**Action item**
Going through the data below, copy out each line where the word "method" shows up.

**Record extracts**
============================================================
(** [np.ix_] on the valid indices selects the restricted matrix. *)
Lemma np_ix_valid : forall (n : nat) (m : matrix) (flags : list bool),
  square n m -> length flags = n ->
  np_ix m (valid_indices flags) (valid_indices flags)
  = Some (restricted flags m).
Proof.
  intros n m flags [Hn Hrows] Hf. unfold np_ix, restricted.
  rewrite gather_valid_indices by congruence.
  apply mapM_all_some. intros row Hrow.
  apply keep_incl in Hrow. rewrite Forall_forall in Hrows.
  rewrite (mapM_ext _ _ _ (fun j => match nth_error row j with
                                    | Some x => Some x
                                    | None => None
                                    end)).
  - rewrite gather_valid_indices by (rewrite (Hrows row Hrow); congruence).
    rewrite (mapM_all_some _ _ _ (fun x => x)) by reflexivity.
    rewrite map_id. reflexivity.
  - intros j _. destruct (nth_error row j); reflexivity.
Qed.

End Restriction.

Section SemanticAgreement.

Local Open Scope Q_scope.




End SemanticAgreement.

(** ** Sums over a whole matrix *)

Section MatrixSums.

(** The sum from the right, the form [big_sum] has. *)
Lemma fold_left_fadd : forall (a : list float64) (acc : float64),
  feq (fold_left fadd a acc) (fadd acc (fold_right fadd (Fin 0) a)).
Proof.
  induction a as [| x a IH]; intros acc; simpl.
  - rewrite fadd_comm. symmetry. apply fadd_0_l.
  - rewrite IH. symmetry. apply fadd_assoc.
Qed.

Lemma np_sum_fold_right : forall a, feq (np_sum a) (fold_right fadd (Fin 0) a).
Proof.
  intros a. unfold np_sum. rewrite fold_left_fadd. apply fadd_0_l.
Qed.

Lemma fold_right_fadd_app : forall a b,
  feq (fold_right fadd (Fin 0) (a ++ b))
      (fadd (fold_right fadd (Fin 0) a) (fold_right fadd (Fin 0) b)).
Proof.
  induction a as [| x a IH]; intros b; simpl.
  - symmetry. apply fadd_0_l.
  - rewrite IH. apply fadd_assoc.
Qed.

Lemma fold_right_fadd_concat : forall m : matrix,
  feq (fold_right fadd (Fin 0) (concat m))
      (fold_right fadd (Fin 0) (map (fold_right fadd (Fin 0)) m)).
Proof.
  induction m as [| row m IH]; simpl.
  - reflexivity.
  - rewrite fold_right_fadd_app, IH. reflexivity.
Qed.

Lemma map_nth_seq : forall (A : Type) (d : A) (l : list A),
  map (fun j => nth j l d) (seq 0 (length l)) = l.
Proof.
  intros A d l. induction l as [| x l IH]; simpl; [reflexivity |].
  f_equal. rewrite <- seq_shift, map_map. exact IH.
Qed.

Lemma big_sum_rows : forall (n : nat) (m : matrix),
  square n m ->
  big_sum n (fun i => big_sum n (fun j => entry m i j))
  = fold_right fadd (Fin 0) (map (fold_right fadd (Fin 0)) m).
Proof.
  intros n m [Hn Hrows]. unfold big_sum at 1. f_equal.
  transitivity (map (fold_right fadd (Fin 0))
                     (map (fun i => nth i m []) (seq 0 (length m))));
    [| rewrite map_nth_seq; reflexivity].
  rewrite map_map, Hn.
  apply map_ext_in. intros i Hi. apply in_seq in Hi.
  unfold big_sum, entry. f_equal.
  assert (Hrow : length (nth i m []) = n).
  { rewrite Forall_forall in Hrows. apply Hrows. apply nth_In. lia. }
  rewrite <- Hrow. apply map_nth_seq.
Qed.

Lemma length_concat_square : forall (n : nat) (m : matrix),
  Forall (fun row => length row = n) m -> length (concat m) = (length m * n)%nat.
Proof.
  intros n m H. induction H as [| row m Hrow _ IH]; simpl; [reflexivity |].
  rewrite length_app, Hrow, IH. reflexivity.
Qed.

(** numpy's mean over a square matrix is the arithmetic mean of its entries. *)
Lemma mean_all_arithmetic : forall (n : nat) (m : matrix),
  square n m -> feq (mean_all m) (arithmetic_mean_entries n m).
Proof.
  intros n m Hsq. unfold mean_all, np_mean, arithmetic_mean_entries.
  rewrite (big_sum_rows n m Hsq).
  destruct Hsq as [Hn Hrows].
  rewrite (length_concat_square n m Hrows), Hn.
  apply fdiv_Proper_l.
  rewrite np_sum_fold_right. apply fold_right_fadd_concat.
Qed.

Lemma py_sum_bools_acc : forall (flags : list bool) (acc : Z),
  fold_left (fun a (b : bool) => a + (if b then 1 else 0)) flags acc
  = acc + Z.of_nat (count_true flags).
Proof.
  induction flags as [| b flags IH]; intros acc; simpl.
  - unfold count_true. simpl. lia.
  - rewrite IH. unfold count_true. destruct b; cbn [filter id length]; lia.
Qed.

Lemma py_sum_bools_count : forall flags,
  py_sum_bools flags = Z.of_nat (count_true flags).
Proof. intros flags. unfold py_sum_bools. rewrite py_sum_bools_acc. lia. Qed.

End MatrixSums.

(** ** The evidence bundle *)

Section EvidenceBundle.

Local Open Scope string_scope.

(** C5.  Two bundles generated from the same validation id, responses,
    similarity matrix, outlier flags and trust score, at two different
    times, have the same keys in the same order and the same value under
    every key but ["timestamp"], which holds the time of the call. *)
Theorem evidence_bundle_differs_in_timestamp_only :
  forall (now1 now2 validation_id : string) (responses : list WorkerResponse)
         (m : matrix) (flags : list bool) (trust_score : Z),
    let b1 := generate_evidence_bundle now1 validation_id responses m flags
                trust_score in
    let b2 := generate_evidence_bundle now2 validation_id responses m flags
                trust_score in
    without "timestamp" b1 = without "timestamp" b2
    /\ keys b1 = keys b2
    /\ getitem b1 "timestamp" = Ok (JStr now1)
    /\ getitem b2 "timestamp" = Ok (JStr now2).
Proof. intros. repeat split. Qed.

(** C6.  The bundle is a dict of exactly the keys version, validationId,
    timestamp, trustScore, consensusReached, proofOfInference (a dict of
    workerCount and the list responses), proofOfUsefulWork (a dict of
    semanticSimilarityMatrix, outlierFlags, avgSimilarity and outlierCount)
    and verification (a dict of method, algorithm and threshold), in this
    order and nesting. *)
Theorem evidence_bundle_shape :
  forall (now validation_id : string) (responses : list WorkerResponse)
         (m : matrix) (flags : list bool) (trust_score : Z),
  exists version validationId timestamp trustScore consensusReached
         workerCount worker_entries semanticSimilarityMatrix outlierFlags
         avgSimilarity outlierCount method algorithm threshold,
    generate_evidence_bundle now validation_id responses m flags trust_score
    = JObj [
        ("version", version);
        ("validationId", validationId);
        ("timestamp", timestamp);
        ("trustScore", trustScore);
        ("consensusReached", consensusReached);
        ("proofOfInference", JObj [
           ("workerCount", workerCount);
           ("responses", JArr worker_entries)]);
        ("proofOfUsefulWork", JObj [
           ("semanticSimilarityMatrix", semanticSimilarityMatrix);
           ("outlierFlags", outlierFlags);
           ("avgSimilarity", avgSimilarity);
           ("outlierCount", outlierCount)]);
        ("verification", JObj [
           ("method", method);
           ("algorithm", algorithm);
           ("threshold", threshold)])
      ]
    /\ length worker_entries = length responses.
Proof.
  intros. do 14 eexists. split; [reflexivity |]. apply length_map.
Qed.

(** C10.  In the bundle of a square matrix, avgSimilarity is the arithmetic
    mean of all the entries of the matrix, whatever the outlier flags are
    (rows and columns of flagged responses and the diagonal count), and
    outlierCount is the number of flags that are true. *)
Theorem bundle_statistics_cover_whole_matrix :
  forall (n : nat) (now validation_id : string)
         (responses : list WorkerResponse) (m : matrix) (flags : list bool)
         (trust_score : Z),
    square n m ->
    exists (pouw : json) (avg : float64),
      getitem (generate_evidence_bundle now validation_id responses m flags
                 trust_score) "proofOfUsefulWork" = Ok pouw
      /\ getitem pouw "avgSimilarity" = Ok (JFloat avg)
      /\ feq avg (arithmetic_mean_entries n m)
      /\ getitem pouw "outlierCount" = Ok (JInt (Z.of_nat (count_true flags))).
Proof.
  intros n now validation_id responses m flags trust_score Hsq.
  eexists. exists (mean_all m).
  split; [reflexivity |].
  split; [reflexivity |].
  split; [exact (mean_all_arithmetic n m Hsq) |].
  cbn. rewrite py_sum_bools_count. reflexivity.
Qed.

(** C10, an instance: the round [two_camps] with its second response
    flagged. *)
Lemma bundle_statistics_two_camps :
  square 4 two_camps
  /\ exists (pouw : json) (avg : float64),
      getitem (generate_evidence_bundle "2025-01-01T00:00:00" "val-1"
                 (repeat (a_response 120) 4) two_camps
                 [false; true; false; false] 83) "proofOfUsefulWork" = Ok pouw
      /\ getitem pouw "avgSimilarity" = Ok (JFloat avg)
      /\ feq avg (arithmetic_mean_entries 4 two_camps)
      /\ getitem pouw "outlierCount"
         = Ok (JInt (Z.of_nat (count_true [false; true; false; false]))).
Proof.
  assert (S : square 4 two_camps).
  { split; [reflexivity | repeat constructor]. }
  split; [exact S |].
  exact (bundle_statistics_cover_whole_matrix 4 "2025-01-01T00:00:00" "val-1"
           (repeat (a_response 120) 4) two_camps [false; true; false; false]
           83 S).
Defined.

End EvidenceBundle.

(** ** The validation round *)

Section ValidationRound.

Local Open Scope string_scope.

Lemma compute_trust_score_reply : forall (w : World) (vid : json)
  (ts : TrustScore),
  _compute_trust_score w vid = Ok ts ->
  exists data,
    post_validate w vid = Some data
    /\ getitem data "trustScore" = Ok (score ts)
    /\ getitem data "consensusReached" = Ok (consensus_reached ts).
Proof.
  intros w vid ts H. unfold _compute_trust_score in H.
  destruct (post_validate w vid) as [data |]; [| discriminate H].
  exists data. split; [reflexivity |].
  cbn [http bind] in H.
  destruct (getitem data "trustScore") as [s |]; [| discriminate H].
  destruct (getitem data "consensusReached") as [c |]; [| discriminate H].
  cbn [bind] in H.
  destruct (getitem data "evidenceBundle") as [eb |]; [| discriminate H].
  cbn [bind] in H.
  destruct (getitem eb "outlierCount"); [| discriminate H].
  destruct (getitem eb "avgSimilarity"); [| discriminate H].
  destruct (getitem eb "ipfsCid"); [| discriminate H].
  cbn [bind] in H. injection H as <-. split; reflexivity.
Qed.

(** C7 (as amended).  [validate_output] does not count worker responses.
    Whatever number [n] of them has arrived when its wait ends, it asks the
    validation service for the score: when both requests are answered, the
    TrustScore read from the reply is returned and the round is appended to
    the history; when a request fails, its exception is raised and the
    history is left as it was. *)
Theorem validate_output_has_no_quorum_check :
  forall (w : World) (n : nat) (h : list json) (prompt : string),
    (forall vid ts,
        _request_inference w prompt = Ok vid ->
        _compute_trust_score w vid = Ok ts ->
        validate_output (with_responses w n) h prompt
        = (Ok ts, (h ++ [history_entry w prompt vid ts])%list))
    /\ (forall e,
        _request_inference w prompt = Raise e ->
        validate_output (with_responses w n) h prompt = (Raise e, h))
    /\ (forall vid e,
        _request_inference w prompt = Ok vid ->
        _compute_trust_score w vid = Raise e ->
        validate_output (with_responses w n) h prompt = (Raise e, h)).
Proof.
  intros w n h prompt.
  assert (E : validate_output (with_responses w n) h prompt
              = validate_output w h prompt) by reflexivity.
  rewrite E. unfold validate_output.
  repeat split.
  - intros vid ts H1 H2. rewrite H1, H2. reflexivity.
  - intros e H1. rewrite H1. reflexivity.
  - intros vid e H1 H2. rewrite H1, H2. reflexivity.
Qed.

(** C7, an instance: a service that answers, and two worker responses, one
    fewer than [MIN_WORKERS]. *)
Lemma validate_output_below_quorum :
  (responses_received (with_responses (service 85 true) 2) (JStr "val-1")
   < MIN_WORKERS)%nat
  /\ exists ts,
      validate_output (with_responses (service 85 true) 2) [] "What is 2 + 2?"
      = (Ok ts,
         [history_entry (service 85 true) "What is 2 + 2?" (JStr "val-1") ts]).
Proof.
  split; [unfold MIN_WORKERS; simpl; lia |].
  eexists.
  exact (proj1 (validate_output_has_no_quorum_check (service 85 true) 2 []
                  "What is 2 + 2?") (JStr "val-1") _ eq_refl eq_refl).
Defined.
============================================================
**Output below**
    and verification (a dict of method, algorithm and threshold), in this
         avgSimilarity outlierCount method algorithm threshold,
           ("method", method);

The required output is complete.